Eating disorders are about control. The patient feels like they are better able to control their weight and appearance by controlling how much they eat or if they keep the food down. By treating the disorder with exercise, you are allowing the patient to control their weight and appearance by offering a healthy alternative. It is important that you teach them proper technique and do not allow compulsive exercise as that can be even more dangerous.


In addition to treating existing eating disorders, exercise can be used to prevent eating disorders in those with an increased risk. By giving the person a way to cope with stress or disappointment before they begin showing signs of an eating disorder, doctors may be able to prevent the occurrence entirely. If a patient is in counseling and expressing poor body image or low self esteem, the doctor can recommend an appropriate and limited exercise routine to help. Exercise can help maintain a healthy weight while building muscle and balancing the chemicals of the brain.
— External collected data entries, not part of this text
(* ===== verification/Ballots.v ===== *)
(** * What voting records and what ordering assigns

    A witness's vote on a candidate is a function of the graph below the
    witness ([virtual_vote]); the code caches votes, stops an election as soon
    as it is decided, and orders a round once it is settled.  [tracked] is the
    invariant that ties the mutable results to the graph: every cached vote is
    the virtual vote, every fame decision rests on a supermajority of virtual
    votes, every settled round was complete, and an event's round received and
    timestamp are what the famous witnesses of that round give.  Every action
    of the voting machinery keeps it. *)

From S2P Require Import Prelude Codec External Primitives Membership Graph Ancestry Reach Order.
From S2P Require Import Fame Insert Wf Quorum Store Rounds OrderFacts Voting Reachable Finality.

(** ** Ordering reads only the shape *)

Section shape.
Context (g1 g2 : Hashgraph) (Hs : same_shape g1 g2).

Lemma sees_shape x y : sees g1 x y ↔ sees g2 x y.
Proof.
  unfold sees.
  destruct (shape_cases _ _ y Hs) as [[-> ->]|(r1 & r2 & -> & -> & He & _)]; [naive_solver|].
  split; intros (r & [= <-] & Ha & Hf); eexists; (split; [done|]).
  - rewrite <- He, <- (forks_below_shape g1 g2), <- (anc_shape g1 g2) by done. done.
  - rewrite He, (forks_below_shape g1 g2), (anc_shape g1 g2) by done. done.
Qed.

Lemma creator_chain_event_shape x c i sq :
  creator_chain_event g1 x c i sq = creator_chain_event g2 x c i sq.
Proof.
  unfold creator_chain_event, creator_has_known_fork, event_for_creator_seq.
  by rewrite (ancestor_event_for_creator_shape g1 g2 Hs), (shape_forkers _ _ Hs),
    (shape_by_creator_seq _ _ Hs).
Qed.

Lemma chain_event_sees_shape x y c i sq :
  chain_event_sees g1 x y c i sq = chain_event_sees g2 x y c i sq.
Proof.
  unfold chain_event_sees. rewrite creator_chain_event_shape.
  destruct (creator_chain_event _ _ _ _ _) as [[h|]| |]; simpl; try done.
  by rewrite (see_shape g1 g2 Hs).
Qed.

Lemma bisect_shape fuel x y c i low high :
  bisect fuel g1 x y c i low high = bisect fuel g2 x y c i low high.
Proof.
  revert low high. induction fuel as [|fuel IH]; intros low high; simpl; [done|].
  case_decide; [|done]. rewrite chain_event_sees_shape.
  destruct (chain_event_sees _ _ _ _ _ _) as [[]| |]; simpl; try done; apply IH.
Qed.

Lemma member_boundary_within_shape fuel x y r1 r2 c i :
  rec_ancestor_seqs r1 = rec_ancestor_seqs r2 →
  member_boundary_within fuel g1 x y r1 c i = member_boundary_within fuel g2 x y r2 c i.
Proof.
  intros Hr. unfold member_boundary_within, ancestor_seq. rewrite Hr.
  destruct (expect _) as [s| |]; simpl; [|done..]. case_decide; [done|].
  rewrite chain_event_sees_shape, bisect_shape.
  destruct (chain_event_sees _ _ _ _ _ _) as [[]| |]; simpl; try done.
  destruct (bisect _ _ _ _ _ _ _ _); simpl; try done. by rewrite creator_chain_event_shape.
Qed.

Lemma first_seen_loop_shape x y r1 r2 ms earliest :
  rec_ancestor_seqs r1 = rec_ancestor_seqs r2 →
  first_seen_loop g1 x y r1 ms earliest = first_seen_loop g2 x y r2 ms earliest.
Proof.
  intros Hr. revert earliest. induction ms as [|[c i] ms IH]; intros earliest; cbn [first_seen_loop]; [done|].
  unfold member_boundary. rewrite (member_boundary_within_shape bisect_fuel x y r1 r2 c i Hr).
  generalize (member_boundary_within bisect_fuel g2 x y r2 c i). intros o.
  destruct o as [[[[]|]|]| |]; simpl; done || apply IH.
Qed.

Lemma first_seen_timestamp_shape `{HashOrder} x y :
  first_seen_timestamp g1 x y = first_seen_timestamp g2 x y.
Proof.
  unfold first_seen_timestamp, member_index_iter. rewrite (shape_member_index _ _ Hs).
  destruct (shape_cases _ _ x Hs) as [[-> ->]|(r1 & r2 & -> & -> & _ & _ & Ha)]; [done|].
  rewrite (first_seen_loop_shape x y r1 r2 _ _ Ha).
  destruct (first_seen_loop _ _ _ _ _ _) as [[[l h]|]| |]; simpl; try done.
  destruct (shape_cases _ _ h Hs) as [[-> ->]|(? & ? & -> & -> & He & _)]; [done|].
  simpl. by rewrite He.
Qed.

Lemma collect_first_seen_shape `{HashOrder} ws y :
  collect_first_seen g1 ws y = collect_first_seen g2 ws y.
Proof.
  induction ws as [|w ws IH]; simpl; [done|]. by rewrite first_seen_timestamp_shape, IH.
Qed.

Lemma all_see_shape ws y : all_see g1 ws y = all_see g2 ws y.
Proof. induction ws as [|w ws IH]; simpl; [done|]. by rewrite (see_shape g1 g2 Hs), IH. Qed.
End shape.

(** ** Virtual votes *)

Definition round_of (g : Hashgraph) (h : EventHash) : N :=
  match get g h with Some r => rec_round r | None => 0%N end.

Definition members_at (g : Hashgraph) (k : N) : nat :=
  match member_count_at_round g k with Ok n => n | _ => 0 end.

Definition seen_by (g : Hashgraph) (y w : EventHash) : bool :=
  match see g y w with Ok b => b | _ => false end.

Definition coin_of (g : Hashgraph) (y : EventHash) : bool :=
  match coin_round_vote g y with Ok b => b | _ => false end.

(** How many of [l] vote [b]. *)
Definition votes (vote : EventHash → bool) (b : bool) (l : list EventHash) : nat :=
  length (filter (λ s, vote s = b) l).

Section virtual.
Context `{HashOrder} (g : Hashgraph).

Definition strongly (y s : EventHash) : bool :=
  match strongly_see g y s with Ok b => b | _ => false end.

(** The witnesses of the round before [y]'s that [y] strongly sees. *)
Definition strong_set (y : EventHash) : list EventHash :=
  filter (λ s, strongly y s = true) (witnesses_of_round g (round_of g y - 1)).

(** The outcome of a tally at distance [d] from the candidate. *)
Definition outcome (d : nat) (y : EventHash) (yes no : nat) : bool :=
  let v := no <=? yes in
  if (N.of_nat d `mod` COIN_ROUND_FREQUENCY =? 0)%N &&
     negb (supermajority (if v then yes else no) (members_at g (round_of g y)))
  then coin_of g y else v.

(** The vote of [y], [d] rounds above [w]. *)
Fixpoint vote_at (d : nat) (y w : EventHash) : bool :=
  match d with
  | 0 => false
  | 1 => seen_by g y w
  | S d' =>
      outcome d y (votes (λ s, vote_at d' s w) true (strong_set y))
                  (votes (λ s, vote_at d' s w) false (strong_set y))
  end.

Definition distance (y w : EventHash) : nat := N.to_nat (round_of g y - round_of g w).

Definition virtual_vote (y w : EventHash) : bool := vote_at (distance y w) y w.

(** A supermajority of the witnesses of round [k] vote [v] on [w]. *)
Definition backed (w : EventHash) (v : bool) (k : N) : Prop :=
  ∃ Q, NoDup Q ∧ (∀ q, q ∈ Q → q ∈ witnesses_of_round g k ∧ virtual_vote q w = v) ∧
    supermajority (length Q) (members_at g (k + 1)) = true.

(** All famous witnesses of round [k] see [h]. *)
Definition receives (k : N) (h : EventHash) : Prop :=
  famous_witnesses_of_round g k ≠ [] ∧ ∀ w, w ∈ famous_witnesses_of_round g k → sees g w h.
End virtual.

Lemma vote_at_next `{HashOrder} g d y w :
  vote_at g (S (S d)) y w =
  outcome g (S (S d)) y (votes (λ s, vote_at g (S d) s w) true (strong_set g y))
    (votes (λ s, vote_at g (S d) s w) false (strong_set g y)).
Proof. done. Qed.

Lemma votes_ext vote1 vote2 b l :
  (∀ s, s ∈ l → vote1 s = vote2 s) → votes vote1 b l = votes vote2 b l.
Proof.
  unfold votes. induction l as [|s l IH]; intros He; [done|].
  rewrite !filter_cons, (He s) by (by left).
  assert (∀ s, s ∈ l → vote1 s = vote2 s) as He' by (intros; apply He; by right).
  case_decide; simpl; by rewrite IH.
Qed.

(** The skeleton determines the virtual votes. *)
Section skel.
Context `{HashOrder} (g1 g2 : Hashgraph) (Hs : same_skel g1 g2).

Lemma round_of_skel h : round_of g1 h = round_of g2 h.
Proof.
  unfold round_of.
  by destruct (skel_cases _ _ h Hs) as [[-> ->]|(? & ? & -> & -> & _ & _ & _ & -> & _)].
Qed.

Lemma members_at_skel k : members_at g1 k = members_at g2 k.
Proof. unfold members_at. by rewrite (member_count_at_round_shape g1 g2 (skel_shape _ _ Hs)). Qed.

Lemma witnesses_skel k : witnesses_of_round g1 k = witnesses_of_round g2 k.
Proof. unfold witnesses_of_round. by rewrite (skel_witnesses _ _ Hs). Qed.

Lemma strong_set_skel y : strong_set g1 y = strong_set g2 y.
Proof.
  unfold strong_set, strongly. rewrite round_of_skel, witnesses_skel. apply list_filter_iff.
  intros s. by rewrite (strongly_see_skel g1 g2 y s Hs).
Qed.

Lemma coin_of_skel y : coin_of g1 y = coin_of g2 y.
Proof.
  unfold coin_of, coin_round_vote.
  destruct (skel_cases _ _ y Hs) as [[-> ->]|(? & ? & -> & -> & He & _)]; [done|].
  simpl. by rewrite He.
Qed.

Lemma vote_at_skel d y w : vote_at g1 d y w = vote_at g2 d y w.
Proof.
  revert y. induction d as [|[|d] IH]; intros y; [done| |].
  - simpl. unfold seen_by. by rewrite (see_shape g1 g2 (skel_shape _ _ Hs)).
  - rewrite !vote_at_next, strong_set_skel. unfold outcome.
    rewrite round_of_skel, members_at_skel, coin_of_skel.
    by rewrite !(votes_ext (λ s, vote_at g1 (S d) s w) (λ s, vote_at g2 (S d) s w)) by (intros; apply IH).
Qed.

Lemma virtual_vote_skel y w : virtual_vote g1 y w = virtual_vote g2 y w.
Proof. unfold virtual_vote, distance. by rewrite !round_of_skel, vote_at_skel. Qed.

Lemma backed_skel w v k : backed g1 w v k → backed g2 w v k.
Proof.
  intros (Q & Hnd & HQ & Hm). exists Q. split; [done|]. rewrite <- members_at_skel. split; [|done].
  intros q [? ?]%HQ. by rewrite <- witnesses_skel, <- virtual_vote_skel.
Qed.

(** The famous witnesses additionally depend on the fame. *)
Lemma famous_ext k :
  (∀ w, w ∈ witnesses_of_round g1 k → fame_of g1 w = fame_of g2 w) →
  famous_witnesses_of_round g1 k = famous_witnesses_of_round g2 k.
Proof.
  intros Hf. unfold famous_witnesses_of_round. rewrite <- witnesses_skel.
  assert (∀ w, w ∈ witnesses_of_round g1 k → canonical_famous g1 w = canonical_famous g2 w) as Hc.
  { intros w Hw. unfold canonical_famous, canonical_child. rewrite (Hf w Hw).
    rewrite (shape_first_child _ _ (skel_shape _ _ Hs)).
    by destruct (skel_cases _ _ w Hs) as [[-> ->]|(? & ? & -> & -> & -> & _)]. }
  induction (witnesses_of_round g1 k) as [|w ws IH]; [done|].
  rewrite !filter_cons, (Hc w) by (by left). rewrite IH; [done|..]; intros; [apply Hf|apply Hc]; by right.
Qed.

Lemma receives_ext k h :
  (∀ w, w ∈ witnesses_of_round g1 k → fame_of g1 w = fame_of g2 w) →
  receives g1 k h ↔ receives g2 k h.
Proof.
  intros Hf. unfold receives. rewrite (famous_ext k Hf).
  assert (∀ w, sees g1 w h ↔ sees g2 w h) as Hse by (intros; apply sees_shape, Hs).
  split; intros [? Hw]; (split; [done|]); intros w Hin; apply Hse, Hw, Hin.
Qed.
End skel.

(** ** The effect of ordering a round *)

(** [h] has been given [round] and the median of its first-seen times. *)
Definition placed `{HashOrder} (g : Hashgraph) (famous : list EventHash) (round : N)
    (h : EventHash) (s : Hashgraph) : Prop :=
  round_received s h = Some round ∧ ∃ l ts, collect_first_seen g famous h = Ok l ∧
    median_timestamp (E := ConsensusError) l = Ok ts ∧ consensus_timestamp s h = Some ts.

Definition same_place (s s' : Hashgraph) (h : EventHash) : Prop :=
  round_received s' h = round_received s h ∧ consensus_timestamp s' h = consensus_timestamp s h.

Section place.
Context `{HashOrder} (famous : list EventHash) (round : N) (Hne : famous ≠ []).

Lemma order_event_exact s h :
  graph_wf s → (∀ x r, get s x = Some r → is_u64 (rec_seq r)) →
  (∀ w, w ∈ famous → is_Some (get s w)) → is_Some (get s h) →
  ∃ s', order_event famous round h s = (Ok tt, s') ∧ (∀ x, x ≠ h → same_place s s' x) ∧
    ((∀ w, w ∈ famous → sees s w h) ∧ placed s famous round h s' ∨
     ¬ (∀ w, w ∈ famous → sees s w h) ∧ same_place s s' h).
Proof.
  intros Hg Hq Hf Hh. unfold order_event, mbind, stM_bind, st_lift.
  destruct (all_see_spec s Hg famous Hf h Hh) as (b & -> & Hb). destruct b; simpl.
  2: { eexists. split; [done|]. split; [done|]. right. split; [|done]. by intros Hall%Hb. }
  destruct (collect_first_seen_spec s Hg Hq famous Hf h Hh) as (l & Hl & Hlen). rewrite Hl.
  destruct (median_total (E := ConsensusError) l) as [ts Hts].
  { intros ->. apply Hne, length_zero_iff_nil. symmetry. apply Hlen. by apply Hb. }
  rewrite Hts. eexists. split; [done|]. split.
  - intros x Hx. unfold same_place, round_received, consensus_timestamp, set_event_order.
    by rewrite get_alter, decide_False.
  - left. split; [by apply Hb|]. destruct Hh as [r Hr].
    unfold placed, round_received, consensus_timestamp, set_event_order.
    rewrite get_alter, decide_True, Hr by done. split; [done|]. by exists l, ts.
Qed.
Counseling can be hard on patients with eating disorders. Many people suffering from these disorders are young and may not have the adequate finances to afford treatment, or may simply be embarrassed to ask for help. If the patient is altogether healthy and not extremely underweight, an exercise regimen may be an affordable alternative to standard treatment plans. If the patient is severely underweight or suffering from other health issues, these issues should be addressed prior to beginning a workout regimen.